(DATASET RECORDS Opens)
(** X26. Raw jobs that carry an id are stored by one search; a later
    search for the same country code, not the empty string, finds the same
    raw jobs.  Storing them again adds no record, and the records keep the id
    of the first search: getJobResults for the later search returns no job. *)
Theorem search_that_finds_known_jobs_lists_none schema g1 g2 now1 now2 k1 k2 s1 s2 u1 u2
    cc raws t :
  cc <> Some EmptyString ->
  Forall (fun raw => Jobs.id raw <> EmptyString) raws ->
  (forall i d, t !! i = Some d -> Jobs.ownerSearch (Results.identity d) <> Some s2) ->
  s1 <> s2 ->
  let t1 := Jobs.store_all schema g1 now1 k1 s1 u1 cc raws t in
  let t2 := Jobs.store_all schema g2 now2 k2 s2 u2 cc raws t1 in
  t2 = t1 /\ Listing.getJobResults (Listing.of_search s2) t2 = [].
Proof.
  intros Hcc Hids Hfresh Hne. simpl.
  destruct (store_all_added schema g1 now1 k1 s1 u1 cc raws t)
    as (added & Heq & _ & Hnone & Hadded).
  assert (Jobs.store_all schema g2 now2 k2 s2 u2 cc raws
            (Jobs.store_all schema g1 now1 k1 s1 u1 cc raws t)
          = Jobs.store_all schema g1 now1 k1 s1 u1 cc raws t) as ->.
  { destruct (Results.accepts schema Results.Pfalse) eqn:Hok.
    - apply store_all_nothing_new. intros raw Hin g.
      pose proof (proj1 (Forall_forall _ _) Hids raw Hin) as Hid.
      apply store_all_known; [done|done|done|by left].
    - rewrite Heq, (Hnone eq_refl), app_nil_r.
      destruct (store_all_added schema g2 now2 k2 s2 u2 cc raws t)
        as (added2 & -> & _ & Hnone2 & _).
      by rewrite (Hnone2 Hok), app_nil_r. }
  split; [done|].
  apply elem_of_nil_inv. intros [i d] Hin.
  unfold Listing.getJobResults, Listing.of_search in Hin. simpl in Hin.
  apply newest_elem in Hin as [Hd Hown]. apply bool_decide_eq_true in Hown.
  rewrite Heq in Hd. apply lookup_app_Some in Hd as [Hd|[_ Hd]].
  - by eapply Hfresh.
  - pose proof (proj1 (Forall_lookup _ _) Hadded _ _ Hd) as (j & raw & _ & ->).
    simpl in Hown. congruence.
Qed.

(** X27. getJobResults with a search id and no user id applies that
    filter only, whatever title, provider and state filters are given: every
    record it returns belongs to the search, and it returns [min limit k]
    records (limit 50 when absent), [k] being the number of records of the
    search. *)
Theorem listing_of_a_search_ignores_later_filters s byTitle byProvider byState limit t :
  let out :=
    Listing.getJobResults (Listing.mkFilters None (Some s) byTitle byProvider byState limit) t in
  (forall i d, (i, d) ∈ out ->
     t !! i = Some d /\ Jobs.ownerSearch (Results.identity d) = Some s) /\
  length out =
    (default 50%nat limit `min`
     length (List.filter
               (fun d => bool_decide (Jobs.ownerSearch (Results.identity d) = Some s)) t))%nat /\
  out = Listing.getJobResults (Listing.mkFilters None (Some s) None None None limit) t.
Proof.
  simpl. split; [|split; [|done]].
  - intros i d Hin. unfold Listing.getJobResults in Hin. simpl in Hin.
    apply newest_elem in Hin as [Hd Hown]. by apply bool_decide_eq_true in Hown.
  - unfold Listing.getJobResults, Listing.newest. simpl.
    rewrite length_take. f_equal.
    rewrite List.filter_rev, length_rev.
    exact (filter_docs_length
             (fun d : Jobs.JobRow =>
                bool_decide (Jobs.ownerSearch (Results.identity d) = Some s)) t).
Qed.
End ListingFacts.

(** Two searches that find the same job, under a schema with the three
    strings. *)
Lemma search_that_finds_known_jobs_lists_none_witness :
  let t1 :=
    Jobs.store_all Results.tri_state (fun _ => "job-1") (fun _ => 1000) 0 0 None (Some "gb")
      [Scenario.raw_barista] [] in
  let t2 :=
    Jobs.store_all Results.tri_state (fun _ => "job-2") (fun _ => 2000) 0 1 None (Some "gb")
      [Scenario.raw_barista] t1 in
  t2 = t1 /\ Listing.getJobResults (Listing.of_search 1) t2 = [].
Proof.
  apply (search_that_finds_known_jobs_lists_none Results.tri_state
           (fun _ => "job-1") (fun _ => "job-2") (fun _ => 1000) (fun _ => 2000)
           0%nat 0%nat 0%nat 1%nat
           None None (Some "gb") [Scenario.raw_barista] []).
  - discriminate.
  - repeat constructor. discriminate.
  - intros i d Hd. rewrite lookup_nil in Hd. discriminate.
  - discriminate.
Defined.

Section DistanceFacts.
Implicit Types (p q : list Ascii.ascii) (row above : list nat).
(DATASET RECORDS Closes)
- EXERCISE INSTRUCTIONS: The records above are to be output in full and without error.

- ANSWER TO THIS TASK:
(** X26. Raw jobs that carry an id are stored by one search; a later
    search for the same country code, not the empty string, finds the same
    raw jobs.  Storing them again adds no record, and the records keep the id
    of the first search: getJobResults for the later search returns no job. *)
Theorem search_that_finds_known_jobs_lists_none schema g1 g2 now1 now2 k1 k2 s1 s2 u1 u2
    cc raws t :
  cc <> Some EmptyString ->
  Forall (fun raw => Jobs.id raw <> EmptyString) raws ->
  (forall i d, t !! i = Some d -> Jobs.ownerSearch (Results.identity d) <> Some s2) ->
  s1 <> s2 ->
  let t1 := Jobs.store_all schema g1 now1 k1 s1 u1 cc raws t in
  let t2 := Jobs.store_all schema g2 now2 k2 s2 u2 cc raws t1 in
  t2 = t1 /\ Listing.getJobResults (Listing.of_search s2) t2 = [].
Proof.
  intros Hcc Hids Hfresh Hne. simpl.
  destruct (store_all_added schema g1 now1 k1 s1 u1 cc raws t)
    as (added & Heq & _ & Hnone & Hadded).
  assert (Jobs.store_all schema g2 now2 k2 s2 u2 cc raws
            (Jobs.store_all schema g1 now1 k1 s1 u1 cc raws t)
          = Jobs.store_all schema g1 now1 k1 s1 u1 cc raws t) as ->.
  { destruct (Results.accepts schema Results.Pfalse) eqn:Hok.
    - apply store_all_nothing_new. intros raw Hin g.
      pose proof (proj1 (Forall_forall _ _) Hids raw Hin) as Hid.
      apply store_all_known; [done|done|done|by left].
    - rewrite Heq, (Hnone eq_refl), app_nil_r.
      destruct (store_all_added schema g2 now2 k2 s2 u2 cc raws t)
        as (added2 & -> & _ & Hnone2 & _).
      by rewrite (Hnone2 Hok), app_nil_r. }
  split; [done|].
  apply elem_of_nil_inv. intros [i d] Hin.
  unfold Listing.getJobResults, Listing.of_search in Hin. simpl in Hin.
  apply newest_elem in Hin as [Hd Hown]. apply bool_decide_eq_true in Hown.
  rewrite Heq in Hd. apply lookup_app_Some in Hd as [Hd|[_ Hd]].
  - by eapply Hfresh.
  - pose proof (proj1 (Forall_lookup _ _) Hadded _ _ Hd) as (j & raw & _ & ->).
    simpl in Hown. congruence.
Qed.

(** X27. getJobResults with a search id and no user id applies that
    filter only, whatever title, provider and state filters are given: every
    record it returns belongs to the search, and it returns [min limit k]
    records (limit 50 when absent), [k] being the number of records of the
    search. *)
Theorem listing_of_a_search_ignores_later_filters s byTitle byProvider byState limit t :
  let out :=
    Listing.getJobResults (Listing.mkFilters None (Some s) byTitle byProvider byState limit) t in
  (forall i d, (i, d) ∈ out ->
     t !! i = Some d /\ Jobs.ownerSearch (Results.identity d) = Some s) /\
  length out =
    (default 50%nat limit `min`
     length (List.filter
               (fun d => bool_decide (Jobs.ownerSearch (Results.identity d) = Some s)) t))%nat /\
  out = Listing.getJobResults (Listing.mkFilters None (Some s) None None None limit) t.
Proof.
  simpl. split; [|split; [|done]].
  - intros i d Hin. unfold Listing.getJobResults in Hin. simpl in Hin.
    apply newest_elem in Hin as [Hd Hown]. by apply bool_decide_eq_true in Hown.
  - unfold Listing.getJobResults, Listing.newest. simpl.
    rewrite length_take. f_equal.
    rewrite List.filter_rev, length_rev.
    exact (filter_docs_length
             (fun d : Jobs.JobRow =>
                bool_decide (Jobs.ownerSearch (Results.identity d) = Some s)) t).
Qed.
End ListingFacts.

(** Two searches that find the same job, under a schema with the three
    strings. *)
Lemma search_that_finds_known_jobs_lists_none_witness :
  let t1 :=
    Jobs.store_all Results.tri_state (fun _ => "job-1") (fun _ => 1000) 0 0 None (Some "gb")
      [Scenario.raw_barista] [] in
  let t2 :=
    Jobs.store_all Results.tri_state (fun _ => "job-2") (fun _ => 2000) 0 1 None (Some "gb")
      [Scenario.raw_barista] t1 in
  t2 = t1 /\ Listing.getJobResults (Listing.of_search 1) t2 = [].
Proof.
  apply (search_that_finds_known_jobs_lists_none Results.tri_state
           (fun _ => "job-1") (fun _ => "job-2") (fun _ => 1000) (fun _ => 2000)
           0%nat 0%nat 0%nat 1%nat
           None None (Some "gb") [Scenario.raw_barista] []).
  - discriminate.
  - repeat constructor. discriminate.
  - intros i d Hd. rewrite lookup_nil in Hd. discriminate.
  - discriminate.
Defined.

Section DistanceFacts.
Implicit Types (p q : list Ascii.ascii) (row above : list nat).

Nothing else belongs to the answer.